[Opening Data section]

(** C5.  Whatever the ledger answers, in one run of the finalize watcher:
    every transaction it hands over is the finalize call for its task, and
    the latest chain-time sample taken before the hand-over is at least
    [deadline + 120]; it hands over at most one transaction, and exactly
    one (settled with status 1) when the [try] suite completes; when the
    suite raises a text containing ["already finalized"] the watcher
    returns normally, reports it at INFO level and logs no error; and no
    exception leaves the watcher. *)
Theorem finalize_watcher env fuel task_id w :
  let deadline := tasks_deadline env (calls w) task_id in
  let attempt := auto_finalize_try env fuel task_id w in
  let run := _auto_finalize env fuel task_id w in
  exists d,
    history (snd run) = (d ++ history w)%list
    /\ (forall newer tx older,
           d = (newer ++ EvBroadcast tx :: older)%list ->
           tx_call tx = finalizeTask task_id
           /\ exists now rest,
               filter is_block older = EvBlock now :: rest
               /\ (deadline + 120 <= now)%Z)
    /\ (List.length (filter is_broadcast d) <= 1)%nat
    /\ (fst attempt = Ok tt ->
        exists tx, filter is_broadcast d = [EvBroadcast tx]
                   /\ tx_call tx = finalizeTask task_id
                   /\ In (EvReceipt (tx_hash_of env tx) 1) d)
    /\ (forall msg,
           fst attempt = Raise msg ->
           contains "already finalized" msg = true ->
           fst run = Ok tt
           /\ hd_error d
              = Some (EvLog ("Task " ++ str_of_Z task_id ++ " already finalized.") INFO)
           /\ filter is_error_log d = [])
    /\ (forall msg, fst run <> Raise msg).
Proof.
  intros deadline attempt run. subst run. unfold _auto_finalize, try_except.
  fold attempt.
  destruct (auto_finalize_try_cases env fuel task_id w)
    as [(d & Hd & Sd & Nd)
       |(top & ds & m & now & d' & r & Hd & O & Sd & Hn & Hr)];
    fold attempt in Hd.
  - fold attempt in Nd.
    destruct attempt as [[[]|msg|] w']; cbn [fst snd] in *.
    + now elim Nd.
    + set (lvl := if contains "already finalized" msg then INFO else ERROR).
      set (txt := if contains "already finalized" msg
                  then ("Task " ++ str_of_Z task_id ++ " already finalized.")%string
                  else ("Auto-finalize error: " ++ msg)%string).
      exists (EvLog txt lvl :: d).
      assert (forallb (fun e => negb (is_broadcast e)) (EvLog txt lvl :: d) = true)
        as Q by (cbn; apply silent_quiet, Sd).
      split; [|split; [|split; [|split; [|split]]]].
      * subst txt lvl. destruct (contains "already finalized" msg);
          cbn; now rewrite Hd.
      * now apply each_broadcast_split, each_broadcast_quiet.
      * rewrite (quiet_no_broadcasts _ Q). cbn. lia.
      * discriminate.
      * intros msg' [= <-] C. subst txt lvl. rewrite C. cbn.
        repeat split. apply silent_no_errors, Sd.
      * intros msg'. destruct (contains "already finalized" msg); discriminate.
    + exists d. split; [exact Hd|].
      split; [now apply each_broadcast_split, each_broadcast_quiet, silent_quiet|].
      split; [rewrite (quiet_no_broadcasts _ (silent_quiet _ Sd)); cbn; lia|].
      split; [discriminate|]. split; [discriminate|]. discriminate.
  - fold attempt in Hr. fold deadline in Hn.
    destruct Hr as [(rc & succ & -> & Ha & ->)|(msg & -> & Ha & ->)];
      destruct attempt as [ra w']; cbn [fst snd] in *; subst ra.
    + destruct (each_broadcast_after_window
                  env task_id deadline [EvLog succ INFO] ds m now d' _
                  O eq_refl Sd Hn) as (E1 & E2 & E3).
      eexists. split; [exact Hd|].
      split; [now apply each_broadcast_split|].
      split; [exact E2|].
      split; [|split; [discriminate | discriminate]].
      intros _. inversion O; subst. exists tx.
      cbn. rewrite (quiet_no_broadcasts _ (silent_quiet _ Sd)).
      split; [reflexivity|]. split; [assumption|]. right. left. reflexivity.
    + set (lvl := if contains "already finalized" msg then INFO else ERROR).
      set (txt := if contains "already finalized" msg
                  then ("Task " ++ str_of_Z task_id ++ " already finalized.")%string
                  else ("Auto-finalize error: " ++ msg)%string).
      destruct (each_broadcast_after_window
                  env task_id deadline [EvLog txt lvl] ds m now d' _
                  O eq_refl Sd Hn) as (E1 & E2 & E3).
      exists ([EvLog txt lvl] ++ ds ++ EvLog m WARN :: EvBlock now :: d')%list.
      split; [|split; [|split; [|split; [|split]]]].
      * subst txt lvl. destruct (contains "already finalized" msg);
          cbn; rewrite Hd; reflexivity.
      * now apply each_broadcast_split.
      * exact E2.
      * discriminate.
      * intros msg' [= <-] C. subst txt lvl. rewrite C. cbn.
        repeat split. exact E3.
      * intros msg'. destruct (contains "already finalized" msg); discriminate.
Qed.

Lemma finalize_watcher_witness :
  fst (auto_finalize_try ticking 5 7 genesis) = Ok tt
  /\ exists tx,
      filter is_broadcast (history (snd (_auto_finalize ticking 5 7 genesis)))
      = [EvBroadcast tx]
      /\ tx_call tx = finalizeTask 7.
Proof.
  split; [vm_compute; reflexivity|].
  destruct (finalize_watcher ticking 5 7 genesis) as (d & Hd & _ & _ & H & _).
  rewrite Hd. cbn [history genesis]. rewrite app_nil_r.
  destruct H as (tx & Hb & Hc & _); [vm_compute; reflexivity|].
  exists tx. split; assumption.
Defined.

[Closing Data section]

▸ **Prompt**
Restate word for word only the lines running from the beginning of the data to the line holding "attempt = Ok tt ->", both included.

▸ **Answer box**
(** C5.  Whatever the ledger answers, in one run of the finalize watcher:
    every transaction it hands over is the finalize call for its task, and
    the latest chain-time sample taken before the hand-over is at least
    [deadline + 120]; it hands over at most one transaction, and exactly
    one (settled with status 1) when the [try] suite completes; when the
    suite raises a text containing ["already finalized"] the watcher
    returns normally, reports it at INFO level and logs no error; and no
    exception leaves the watcher. *)
Theorem finalize_watcher env fuel task_id w :
  let deadline := tasks_deadline env (calls w) task_id in
  let attempt := auto_finalize_try env fuel task_id w in
  let run := _auto_finalize env fuel task_id w in
  exists d,
    history (snd run) = (d ++ history w)%list
    /\ (forall newer tx older,
           d = (newer ++ EvBroadcast tx :: older)%list ->
           tx_call tx = finalizeTask task_id
           /\ exists now rest,
               filter is_block older = EvBlock now :: rest
               /\ (deadline + 120 <= now)%Z)
    /\ (List.length (filter is_broadcast d) <= 1)%nat
    /\ (fst attempt = Ok tt ->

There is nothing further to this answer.